Aspect of lesions after five months of treatment with adalimumab.

(0.07MB).

The treatment of NL and PNL is difficult and often frustrating,2 based on reports of few cases, due to the rarity of the disease. The literature describes a broad therapeutic arsenal, ranging from local treatments such as tacrolimus, in addition to PUVA, photodynamic therapy, and systemic anti-inflammatory drugs and immunomodulators; in this context, TNF-α inhibitors show good effectiveness in controlling the formation of granulomas.1,2 Adalimumab is a monoclonal antibody that binds to soluble TNF-α to prevent its interaction with TNF receptors on cell surfaces, thereby fixing the complement and inducing apoptosis in cells expressing TNF in vitro.3 A case study by Zhang et al. treated NL in a 29-year-old woman for 12 months using etanercept and injectable adalimumab, but they recorded more significant improvement with etanercept, with no reported side effects.

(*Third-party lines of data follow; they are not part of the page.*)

(** After the two renders, the animation and the record of the view
    leave what the page shows unchanged. *)
Lemma keeps_view_transition_tail d :
  keeps view (animateSlideTransition d ;; c ← js_gets currentSlide; trackSlideView c).
Proof.
  apply keeps_mbind; [apply keeps_view_animateSlideTransition|]. intros _.
  apply keeps_mbind; [apply keeps_gets|]. intros c.
  apply keeps_view_of_page. auto with deck.
Qed.

Lemma after_transition_exec d w :
  exec (after_transition d) w =
  exec (animateSlideTransition d ;; c ← js_gets currentSlide; trackSlideView c) (exec sync w).
Proof.
  unfold after_transition. erewrite exec_mbind by apply updateDisplay_run.
  erewrite exec_mbind by apply updateButtonStates_run.
  by rewrite exec_sync.
Qed.

Lemma keeps_nav_after_transition d : keeps nav_of (after_transition d).
Proof.
  intros w.
  rewrite after_transition_exec.
  rewrite (keeps_exec _ _ (keeps_nav_of_view _ (keeps_view_transition_tail d)) (exec sync w)).
  rewrite exec_sync. unfold nav_of. reflexivity.
Qed.

(** The page after the common tail of a transition is rendered. *)
Lemma after_transition_rendered d w : rendered (exec (after_transition d) w).
Proof.
  rewrite after_transition_exec. apply (rendered_view (exec sync w)).
  - symmetry. apply (keeps_exec _ _ (keeps_view_transition_tail d)).
  - apply rendered_exec_sync.
Qed.

Lemma nextSlide_run w :
  nextSlide w =
  if (currentSlide w <? totalSlides w)%Z
  then after_transition DirNext (set_currentSlide (currentSlide w + 1) w)
  else (inr tt, w).
Proof.
  unfold nextSlide. js_simpl.
  destruct (_ <? _)%Z; reflexivity.
Qed.

Lemma previousSlide_run w :
  previousSlide w =
  if (1 <? currentSlide w)%Z
  then after_transition DirPrev (set_currentSlide (currentSlide w - 1) w)
  else (inr tt, w).
Proof.
  unfold previousSlide. js_simpl.
  destruct (_ <? _)%Z; reflexivity.
Qed.

Lemma goToSlide_run n w :
  goToSlide n w =
  if ((1 <=? n) && (n <=? totalSlides w) && negb (n =? currentSlide w))%Z
  then after_transition (if (currentSlide w <? n)%Z then DirNext else DirPrev)
         (set_currentSlide n w)
  else (inr tt, w).
Proof.
  unfold goToSlide. js_simpl.
  destruct (_ && _); [apply (f_equal (fun d => after_transition d _)) |]; reflexivity.
Qed.

(** A transition that passes its guard lands on the new slide number. *)
Lemma after_transition_nav d w : nav_of (exec (after_transition d) w) = nav_of w.
Proof. apply keeps_nav_after_transition. Qed.

(** ** The animation of a transition *)

Lemma animateSlideTransition_run d w :
  animateSlideTransition d w =
  match first_active_index (slides w) with
  | Some i =>
      (inr tt, set_timers (timers w ++ [mkTimer (clock w + 50) (nextId w) (TRestoreSlide i)])%list
                 (set_nextId (S (nextId w))
                    (set_slides (alter (set_style "0" (transform_of d)) i (slides w)) w)))
  | None => (inr tt, w)
  end.
Proof.
  unfold animateSlideTransition. js_simpl.
  destruct (first_active_index (slides w)); reflexivity.
Qed.

Lemma first_active_index_render k ss :
  first_active_index (activate_first k (map deactivate ss)) = slide_index k ss.
Proof.
  induction ss as [|s r IH]; simpl; [done|].
  case_decide; simpl; [done|]. by rewrite IH.
Qed.

Lemma activate_first_at k ss i :
  slide_index k ss = Some i ->
  exists s, ss !! i = Some s /\ activate_first k ss !! i = Some (activate s).
Proof.
  revert i. induction ss as [|s0 r IH]; intros i Hi; simpl in *; [done|].
  case_decide; simplify_eq; simpl; [by exists s0|].
  destruct (slide_index k r) as [j|] eqn:E; simpl in Hi; simplify_eq. simpl. by apply IH.
Qed.

(** After a transition the newly shown slide is faded out and shifted
    in the transition's direction, and a timer is pending that restores
    it 50 ms later; when no slide carries the number nothing is
    animated and no timer is set. *)
Lemma after_transition_animation d w :
  match slide_index (slide_key (currentSlide w)) (slides w) with
  | Some i =>
      (exists s, slides (exec (after_transition d) w) !! i = Some s /\ sl_active s = true /\
                 sl_opacity s = "0" /\ sl_transform s = transform_of d) /\
      timers (exec (after_transition d) w) =
        (timers w ++ [mkTimer (clock w + 50) (nextId w) (TRestoreSlide i)])%list
  | None => timers (exec (after_transition d) w) = timers w
  end.
Proof.
  rewrite after_transition_exec.
  pose proof (animateSlideTransition_run d (exec sync w)) as Ha.
  rewrite slides_sync, first_active_index_render in Ha.
  destruct (stage_sync_env w) as (Ht & Hc & Hn & Hcur).
  destruct (slide_index _ (slides w)) as [i|] eqn:Hi;
    erewrite exec_mbind by exact Ha; erewrite exec_mbind by reflexivity;
    match goal with |- context [trackSlideView ?c ?w3] =>
      pose proof (keeps_stage_trackSlideView c w3) as Hst end;
    try rewrite (stage_slides _ _ Hst); rewrite (stage_timers _ _ Hst);
    world_simpl; rewrite ?Ht, ?Hc, ?Hn; [|done].
  split; [|done].
  rewrite <- slide_index_map_deactivate in Hi.
  destruct (activate_first_at _ _ _ Hi) as (s0 & _ & Hs0).
  exists (set_style "0" (transform_of d) (activate s0)).
  by rewrite list_lookup_alter_eq, Hs0.
Qed.

(** ** The abstract specification: the transition on slide numbers

    The controller, seen from its slide number only: each call either
    moves to a new number or is refused; a refused call has no effect. *)
Definition target (op : nav_op) (c t : Z) : option Z :=
  match op with
  | OpNext => if (c <? t)%Z then Some (c + 1)%Z else None
  | OpPrev => if (1 <? c)%Z then Some (c - 1)%Z else None
  | OpGoTo n => if (1 <=? n)%Z && (n <=? t)%Z && negb (n =? c)%Z then Some n else None
  end.

(** The direction each transition animates in. *)
Definition op_direction (op : nav_op) (c : Z) : Direction :=
  match op with
  | OpNext => DirNext
  | OpPrev => DirPrev
  | OpGoTo n => if (c <? n)%Z then DirNext else DirPrev
  end.

Fixpoint spec_run (ops : list nav_op) (c t : Z) : Z :=
  match ops with
  | [] => c
  | op :: r => spec_run r (default c (target op c t)) t
  end.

Chung et al. presented a case of a rheumatoid arthritis patient who developed an NL lesion even when using adalimumab, who was treated with topical and intralesional corticosteroids and maintenance of previous medication, with improvement of the lesions.4 Leister et al. demonstrated the case of a 71-year-old man with NL with complete improvement after 12 weeks of adalimumab, who underwent a total period of 15 months of treatment and sustained response up to five months after the end of treatment, when the results were published.5 The present patient presented improvement after five months while using adalimumab without side effects up to the present moment, one and a half years after starting the medication. Based on these cases, together with this report, it is possible to understand the complex role of TNF-a in the recruitment of histiocytes and formation of granulomas, which may help to focus future prospective NL treatments on this subset of patients.

Financial support

None declared.

Author contribution

Alexandra Brugnera Nunes de Mattos: Composition of the manuscript; participation in the design of the study; critical review of the manuscript.

Carolina Finardi Brummer: Conception and planning of the study; composition of the manuscript; participation in the design of the study.

Gabriela Di Giunta Funchal: Critical review of the literature; critical review of the manuscript.

Daniel Holthausen Nunes: Intellectual participation in the propaedeutic and/or therapeutic conduct of the studied cases; critical review of the manuscript.

Conflicts of interest

None declared.

References
[1]
M.D. Peckruhn, J. Tittelbach, P. Elsner.
Update: treatment of necrobiosis lipoidica.
J Dtsch Dermatol Ges, 15 (2017), pp. 151-157
[2]
H. Hammami, S. Youssef, K. Jaber, M.R. Dhaoui, N. Doss.
Perforating necrobiosis lipoidica in a girl with type 1 diabetes mellitus: a new case reported.
Dermatol Online J, 14 (2008), pp. 11
[3]
K.S. Zhang, L.T. Quan, S. Hsu.
Treatment of necrobiosis lipoidica with etanercept and adalimumab.
Dermatol Online J, 15 (2009), pp. 12
[4]
C.G. Chung, A. Rosengrant, K.F. Helm, D.L. Shupp.
Necrobiosis lipoidica occurring in a patient with rheumatoid arthritis on concurrent tumor necrosis factor-α inhibitor therapy.
Int J Dermatol, 54 (2015), pp. 1294-1296
[5]
L. Leister, A. Körber, J. Dissemond.
Successful treatment of a patient with ulcerated necrobiosis lipoidica non diabeticorum with adalimumab.
Hautarzt, 64 (2013), pp. 509-511

How to cite this article: Mattos ABN, Brummer CF, Funchal GD, Nunes DH. Perforating necrobiosis lipoidica: good response to adalimumab. An Bras Dermatol. 2019;94:769–71.

Study conducted at the Hospital Universitário Polyodoro Ernani de São Thiago, Universidade Federal de Santa Catarina, Florianópolis, SC, Brazil.